8 juillet 2000 : Love Parade. Tiergarten



distraite de voir
tel que l'œil, bref
porté vers l'ouest
près de la fenêtre
plein ciel au gris
où brille un avion
quand surgit d'ici
inverse au trajet
vol lourd d'une oie
battant l'air lent

11 août 2000 : par la fenêtre du bureau



voûtes et rosaces
un portique, ruine
laissée vide hors
d'un pigeon, fiente
lignes blanchies
de la destination
dévoyée des voies
égarée autrement
la gare terrassée
son terminus vain

13 août 2000 : Porticus Anhalter Bahnhof
Portique de l'ancienne gare d' Anhalt



déniché de la cime
à la volée, corbeau
la cloche envolée
quand bien volent
les feuilles hors
une feuillée déjà
jaune, jaunissant
sitôt de l'automne
et dix-huit heures
au son du carillon

15 octobre 2000 : Haus der Kulturen
der Welt.

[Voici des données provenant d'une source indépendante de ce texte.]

(* ===== verification/Link.v ===== *)
(** * Links ([src/dps.c])

    Linking to a remote and unlinking from it, the completion of both, shutting
    the node down, and the timer that sends the subscriptions, repeats them and
    gives up a remote that does not answer. *)
From S2P Require Import Prelude Status Buffer Float Cbor BitVec Uuid Addr History Node Remote Sub SubMsg Pub.
From stdpp Require Import gmap.
#[local] Open Scope Z_scope.

Definition DPS_SAK_RETRY_THRESHOLD : Z := 2.
Definition DPS_SAK_RETRY_LIMIT : Z := 3.

Section Link.
Context `{Env : Environment}.

(** ** Requests of the node *)

(** [uv_async_send] succeeds on an initialised handle. *)
Definition DPS_NodeRequestSchedule (req : option NodeRequest) : M DPS_Status :=
  match req with
  | None => mret DPS_ERR_ARGS
  | Some req =>
      _ ← modify (fun n => n <| n_requestQueue := n_requestQueue n ++ [req] |>);
      _ ← emit (EvAsyncSend requestAsync);
      mret DPS_OK
  end.

(** ** Unlinking and completion *)

Definition Unlink (remote : ptr) (cb : Callback) : M DPS_Status :=
  r ← load n_remotes remote;
  match completion r with
  | Some _ => mret DPS_ERR_BUSY
  | None =>
      _ ← upd_outbound remote (fun o => o <| linkRequested := false |>);
      cpn ← AllocCompletion (Some remote) UNLINK_OP cb;
      _ ← update n_remotes remote (fun r => r <| completion := cpn |>);
      match cpn with
      | None => mret DPS_ERR_RESOURCES
      | Some cpn =>
          _ ← update n_cpns cpn (fun c => c <| c_addr := ep_addr (ep r) |>);
          _ ← (if sakPending (outbound r) then mret ()
               else
                 _ ← update n_remotes remote (fun r => r <| r_state := REMOTE_UNLINKING |>);
                 DPS_UpdateSubs SubsSendNow);
          mret DPS_OK
      end
  end.

(** What the completion does to its remote first: [None] when an unlink that was
    deferred is only now sent, or the status to complete with. *)
Definition completion_state (c : OnOpCompletion) (remote : ptr) : M (option DPS_Status) :=
  r ← load n_remotes remote;
  match c_op c with
  | LINK_OP =>
      _ ← when (bool_decide (r_state r = REMOTE_LINKING))
            (update n_remotes remote (fun r => r <| r_state := REMOTE_ACTIVE |>));
      mret (Some (c_status c))
  | UNLINK_OP =>
      if bool_decide (r_state r = REMOTE_UNLINKING) then mret (Some DPS_ERR_MISSING)
      else
        _ ← update n_remotes remote (fun r => r <| r_state := REMOTE_UNLINKING |>);
        _ ← DPS_UpdateOutboundInterests remote;
        ret ← DPS_SendSubscription remote;
        mret (if is_OK ret then None else Some DPS_ERR_MISSING)
  end.

(** While the node shuts down. *)
Definition completion_shutdown (op : OpType) (remote : ptr) : M unit :=
  shutdown ← gets n_onShutdown;
  when (bool_decide (is_Some shutdown))
    (match op with
     | UNLINK_OP => OnShutdown
     | LINK_OP =>
         status ← Unlink remote OnShutdownUnlinkComplete;
         _ ← assert (negb (bool_decide (status = DPS_ERR_BUSY)));
         if is_OK status then mret ()
         else _ ← DPS_DeleteRemoteNode remote; OnShutdown
     end).

Definition RemoteCompletion (cpn : ptr) : M unit :=
  c ← load n_cpns cpn;
  match c_remote c with
  | None => RemoteCompletion_no_remote cpn
  | Some remote =>
      status ← completion_state c remote;
      match status with
      | None => mret ()
      | Some status =>
          r ← load n_remotes remote;
          _ ← assert (bool_decide (completion r = Some cpn));
          _ ← update n_remotes remote (fun r => r <| completion := None |>);
          _ ← when (negb (is_OK status) && negb (bool_decide (status = DPS_ERR_EXISTS)))
                (DPS_DeleteRemoteNode remote);
          _ ← finish_completion cpn status;
          completion_shutdown (c_op c) remote
      end
  end.

Definition DPS_RemoteCompletion (cpn : ptr) (status : DPS_Status) : M unit :=
  _ ← update n_cpns cpn (fun c => c <| c_status := status |>);
  RemoteCompletion cpn.

(** ** Linking *)

(** The callback of a request: [completion->remote] is dereferenced. *)
Definition LinkExists (cpn : ptr) : M unit :=
  c ← load n_cpns cpn;
  remote ← lift (c_remote c);
  r ← load n_remotes remote;
  _ ← when (negb (linkRequested (outbound r))) (upd_outbound remote (fun o => o <| linkRequested := true |>));
  DPS_RemoteCompletion cpn (if linkRequested (outbound r) then DPS_ERR_EXISTS else DPS_OK).

(** [RunRequestsTask]: as long as the queue is not empty; the callbacks push
    nothing.  The shutdown request is [OnShutdownRequest]. *)
Definition run_request (req : NodeRequest) : M unit :=
  match req with LinkExistsReq cpn => LinkExists cpn | OnShutdownReq => OnShutdown end.
Fixpoint RunRequestsTask (fuel : nat) : M unit :=
  queue ← gets n_requestQueue;
  match queue, fuel with
  | [], _ => mret ()
  | _, O => undefined
  | req :: queue, S fuel =>
      _ ← modify (fun n => n <| n_requestQueue := queue |>);
      _ ← run_request req;
      RunRequestsTask fuel
  end.

(** [completion->remote = remote; remote->completion = completion;] *)
Definition link_completion (remote cpn : ptr) (ret : DPS_Status) : M DPS_Status :=
  _ ← when (is_OK ret)
        (r ← load n_remotes remote;
         _ ← assert (negb (bool_decide (is_Some (completion r))));
         _ ← update n_cpns cpn (fun c => c <| c_remote := Some remote |>);
         update n_remotes remote (fun r => r <| completion := Some cpn |>));
  mret ret.

Definition Link (addr : DPS_NodeAddress) (cpn : ptr) : M DPS_Status :=
  _ ← update n_cpns cpn (fun c => c <| c_addr := addr |>);
  '(ret, remote) ← DPS_AddRemoteNode addr None;
  match ret, remote with
  | DPS_OK, Some p =>
      _ ← update n_remotes p (fun r => r <| r_state := REMOTE_LINKING |>);
      _ ← upd_outbound p (fun o => o <| linkRequested := true |>);
      _ ← DPS_UpdateSubs SubsSendNow;
      link_completion p cpn DPS_OK
  | DPS_ERR_EXISTS, Some p =>
      r ← load n_remotes p;
      if bool_decide (is_Some (completion r)) then mret DPS_ERR_BUSY
      else ret ← DPS_NodeRequestSchedule (Some (LinkExistsReq cpn)); link_completion p cpn ret
  | _, _ => mret ret
  end.

(** The address is [None] when it was not resolved. *)
Definition OnResolve (addr : option DPS_NodeAddress) (cpn : ptr) : M unit :=
  ret ← (match addr with Some addr => Link addr cpn | None => mret DPS_ERR_UNRESOLVED end);
  if is_OK ret then mret () else DPS_RemoteCompletion cpn ret.

Definition DPS_LinkRemoteAddr (addr : option DPS_NodeAddress) (cb : Callback) : M DPS_Status :=
  match addr with
  | None => mret DPS_ERR_NULL
  | Some addr =>
      cpn ← AllocCompletion None LINK_OP cb;
      match cpn with
      | None => mret DPS_ERR_RESOURCES
      | Some cpn =>
          ret ← Link addr cpn;
          _ ← when (negb (is_OK ret)) (free n_cpns cpn);
          mret ret
      end
  end.

Definition DPS_Unlink (addr : option DPS_NodeAddress) (cb : Callback) : M DPS_Status :=
  match addr, cb with
  | None, _ | _, CbNull => mret DPS_ERR_NULL
  | Some addr, cb =>
      remote ← DPS_LookupRemoteNode (Some addr);
      match remote with
      | None => mret DPS_ERR_MISSING
      | Some p =>
          ret ← Unlink p cb;
          _ ← when (negb (is_OK ret) && negb (bool_decide (ret = DPS_ERR_BUSY))) (DPS_DeleteRemoteNode p);
          mret ret
      end
  end.

(** ** Shutting down *)

(** A round of the loop; the result is [ret] after it. *)
Definition shutdown_remote (remote : ptr) : M DPS_Status :=
  ret ← Unlink remote OnShutdownUnlinkComplete;
  let ret := if bool_decide (ret = DPS_ERR_BUSY) then DPS_OK else ret in
  _ ← when (negb (is_OK ret)) (DPS_DeleteRemoteNode remote);
  mret ret.

(** [remote->next] is read before the round, which deletes no other remote. *)
Fixpoint shutdown_remotes (l : list ptr) (ret : DPS_Status) : M DPS_Status :=
  match l with
  | [] => mret ret
  | remote :: l => ret ← shutdown_remote remote; shutdown_remotes l ret
  end.

Definition DPS_ShutdownNode (cb : option Z) : M DPS_Status :=
  match cb with
  | None => mret DPS_ERR_NULL
  | Some _ =>
      state ← gets n_state;
      shutdown ← gets n_onShutdown;
      if negb (bool_decide (state = DPS_NODE_RUNNING)) || bool_decide (is_Some shutdown) then mret DPS_ERR_INVALID
      else
        _ ← modify (fun n => n <| n_onShutdown := cb |>);
        l ← gets n_remoteNodes;
        ret ← shutdown_remotes l DPS_OK;
        l ← gets n_remoteNodes;
        match l with
        | [] => DPS_NodeRequestSchedule (Some OnShutdownReq)
        | _ => mret ret
        end
  end.

(** ** Muted remotes *)

Definition DPS_UnmuteRemoteNode (remote : ptr) : M DPS_Status :=
  r ← load n_remotes remote;
  if bool_decide (r_state r = REMOTE_MUTED) || bool_decide (r_state r = REMOTE_UNMUTING) then
    _ ← update n_remotes remote (fun r => r <| r_state := REMOTE_UNMUTING |>);
    _ ← upd_outbound remote (fun o => o <| sakCounter := 0 |>);
    min ← DPS_MinMeshId None;
    e ← gets n_entropy;
    let '(meshId, e) := DPS_RandUUIDLess min e in
    _ ← modify (fun n => n <| n_meshId := meshId |> <| n_entropy := e |>);
    _ ← DPS_ClearOutboundInterests remote;
    '(ret, _) ← DPS_UpdateOutboundInterests remote;
    if is_OK ret then DPS_SendSubscription remote else mret ret
  else mret DPS_OK.

(** The loop: what [altRoute] is when it ends, or [None] when it returns. *)
Fixpoint find_route (oldRoute : ptr) (oldMesh : DPS_UUID) (altRoute : option ptr) (l : list ptr)
  : M (option (option ptr)) :=
  match l with
  | [] => mret (Some altRoute)
  | p :: l =>
      if (p =? oldRoute)%positive then find_route oldRoute oldMesh altRoute l else
      r ← load n_remotes p;
      let same := DPS_UUIDCompare (in_meshId (inbound r)) oldMesh =? 0 in
      if same && (bool_decide (r_state r = REMOTE_ACTIVE) || bool_decide (r_state r = REMOTE_UNMUTING))
      then mret None
      else if same && bool_decide (r_state r = REMOTE_MUTED) then mret (Some (Some p))
      else find_route oldRoute oldMesh
             (match altRoute with
              | None => if bool_decide (r_state r = REMOTE_MUTED) then Some p else None
              | Some _ => altRoute
              end) l
  end.

Definition FindAlternativeRoute (oldRoute : ptr) : M unit :=
  old ← load n_remotes oldRoute;
  l ← gets n_remoteNodes;
  altRoute ← find_route oldRoute (in_meshId (inbound old)) None l;
  match altRoute with
  | Some (Some p) => _ ← DPS_UnmuteRemoteNode p; mret ()
  | _ => mret ()
  end.

(** ** The timer of the subscriptions *)

(** [p->next] *)
Fixpoint next_of (p : ptr) (l : list ptr) : option ptr :=
  match l with
  | [] => None
  | x :: l => if (x =? p)%positive then head l else next_of p l
  end.

(** The rest of a round after [ret] is known; the result is [reschedule]. *)
Definition send_subs_end (remote : ptr) (ret : DPS_Status) (reschedule : bool) : M bool :=
  _ ← when (negb (is_OK ret)) (DPS_DeleteRemoteNode remote); mret reschedule.

(** A round for a remote that did not acknowledge the last message. *)
Definition send_subs_pending (remote : ptr) (reschedule : bool) : M bool :=
  pending ← gets n_subsPending;
  if bool_decide (pending = SubsSendNow) then mret true else
  _ ← upd_outbound remote (fun o => o <| sakCounter := u8 (sakCounter o + 1) |>);
  r ← load n_remotes remote;
  if sakCounter (outbound r) <? DPS_SAK_RETRY_THRESHOLD then mret true
  else if DPS_SAK_RETRY_THRESHOLD + DPS_SAK_RETRY_LIMIT <=? sakCounter (outbound r) then
    _ ← when (bool_decide (r_state r = REMOTE_ACTIVE)) (FindAlternativeRoute remote);
    _ ← DPS_DeleteRemoteNode remote;
    mret reschedule
  else
    ret ← (if lastSubMsgType (outbound r) =? DPS_MSG_TYPE_SUB then DPS_SendSubscription remote
           else DPS_SendSubscriptionAck remote false);
    send_subs_end remote ret (is_OK ret || reschedule).

(** A round for a remote that owes no acknowledgement. *)
Definition send_subs_update (remote : ptr) (reschedule : bool) : M bool :=
  r ← load n_remotes remote;
  if bool_decide (r_state r = REMOTE_MUTED) then mret reschedule else
  '(ret, changes) ← DPS_UpdateOutboundInterests remote;
  if negb (is_OK ret) then send_subs_end remote ret reschedule else
  pending ← gets n_subsPending;
  if changes || bool_decide (pending = SubsNonePending) then
    ret ← DPS_SendSubscription remote;
    send_subs_end remote ret (is_OK ret || reschedule)
  else mret reschedule.

(** [remoteNext] is read before the round; it is dereferenced in the next one even
    if it was freed meanwhile. *)
Fixpoint send_subs_loop (fuel : nat) (remote : option ptr) (reschedule : bool) : M bool :=
  match remote, fuel with
  | None, _ => mret reschedule
  | Some _, O => undefined
  | Some p, S fuel =>
      r ← load n_remotes p;
      l ← gets n_remoteNodes;
      reschedule ← (if sakPending (outbound r) then send_subs_pending p reschedule
                    else send_subs_update p reschedule);
      send_subs_loop fuel (next_of p l) reschedule
  end.

Definition SendSubsTimer (fuel : nat) : M unit :=
  l ← gets n_remoteNodes;
  reschedule ← send_subs_loop fuel (head l) false;
  if reschedule : bool then
    _ ← modify (fun n => n <| n_subsPending := SubsThrottled |>);
    rate ← gets n_subsRate;
    timeout ← gets n_linkLossTimeout;
    emit (EvTimerStart rate timeout)
  else modify (fun n => n <| n_subsPending := SubsNonePending |>).

Definition SendSubsTask (fuel : nat) : M unit :=
  state ← gets n_state;
  if bool_decide (state = DPS_NODE_RUNNING) then
    pending ← gets n_subsPending;
    if bool_decide (pending = SubsSendNow) then SendSubsTimer fuel
    else
      rate ← gets n_subsRate;
      timeout ← gets n_linkLossTimeout;
      emit (EvTimerStart rate timeout)
  else mret ().

(** ** Freeing what nothing references *)

Definition FreeTask : M unit :=
  subs ← gets n_freeSubs;
  subs ← free_unreferenced n_subs s_refCount DPS_FreeSubscription subs;
  _ ← modify (fun n => n <| n_freeSubs := subs |>);
  pubs ← gets n_freePubs;
  pubs ← free_unreferenced n_pubs p_refCount DPS_FreePublication pubs;
  modify (fun n => n <| n_freePubs := pubs |>).

Definition DPS_SetNodeSubscriptionUpdateDelay (subsRateMsecs : Z) : M unit :=
  modify (fun n => n <| n_subsRate := subsRateMsecs |>).
Definition DPS_SetNodeLinkLossTimeout (linkLossMsecs : Z) : M unit :=
  modify (fun n => n <| n_linkLossTimeout := linkLossMsecs |>).
Definition DPS_SetLinkLossCallback (callback : option Z) : M DPS_Status :=
  _ ← modify (fun n => n <| n_linkLossCB := callback |>); mret DPS_OK.
End Link.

Le carillon



fragile de ce jour
où diminue plombé
en débit monotone
gris comme il a plu
aux pavés inégaux
et la rue souvenue
de l'été seulement
lumière laiteuse
tarie de l'absence
rien ni contraste

28 octobre 2000 : dans les rues
de Charlottenburg



reflet de cristal
la nuit, la coupole
enflammée des ors
désormais hantée
nausée, l'histoire
ressasse rôdeuse
tandis qu'un signe
pour que s'ébranle
même chancelante
si lente la marche

9 novembre 2000 : manifestation contre
le racisme devant la synagogue. Oranienburgerstrasse



moins de la saison
les cerisiers vus
à la double rangée
arrangée d'un pont
en bouquet, fleurs
trop tôt avancées
s'arrêtent gelées
outre les flocons
seuil sans degrés
zéro fané du froid

13 décembre 2000 : retour en tram de Pankow



écran soir et noir
le trajet fatigué
se signale sonore
riverain des rues
où la ville livrée
en photos banales
au virage, visages
s'effacent, mi-nuit
même des lumières
quand s'éteignent

16 décembre 2000 : 79 cerisiers en fleurs
en contrebas du Bösebrücke. Norwegerstrasse



en affiches la vie
placardée de joie
si facile, si douce
où défile une rame
s'arrête et change
alors d'un couloir
langueur des sons
comme l'accordéon
la voix obsédante
seule sa solitude

10 janvier 2001 : un musicien russe à la
station de métro Heidelbergerplatz




gris pulvérulent
et plutôt minéral
par couches fines
les grains grenus
au crissement dur
étalés d'asphalte
ou les pavés, le pas
verglas s'y frotte
qui déroute épars
après la sableuse

24 janvier 2001 : Storkwinkel par
temps de neige



neige, tard de l'est
qui couvre encore
au sol et marquage
les files à suivre
sans voir des rues
effacées, signaux
où tourner, cadran
écoulé aux heures
libre ni interdit
pour penser à l'été

25 mars 2001 : Passage à l'heure d'été.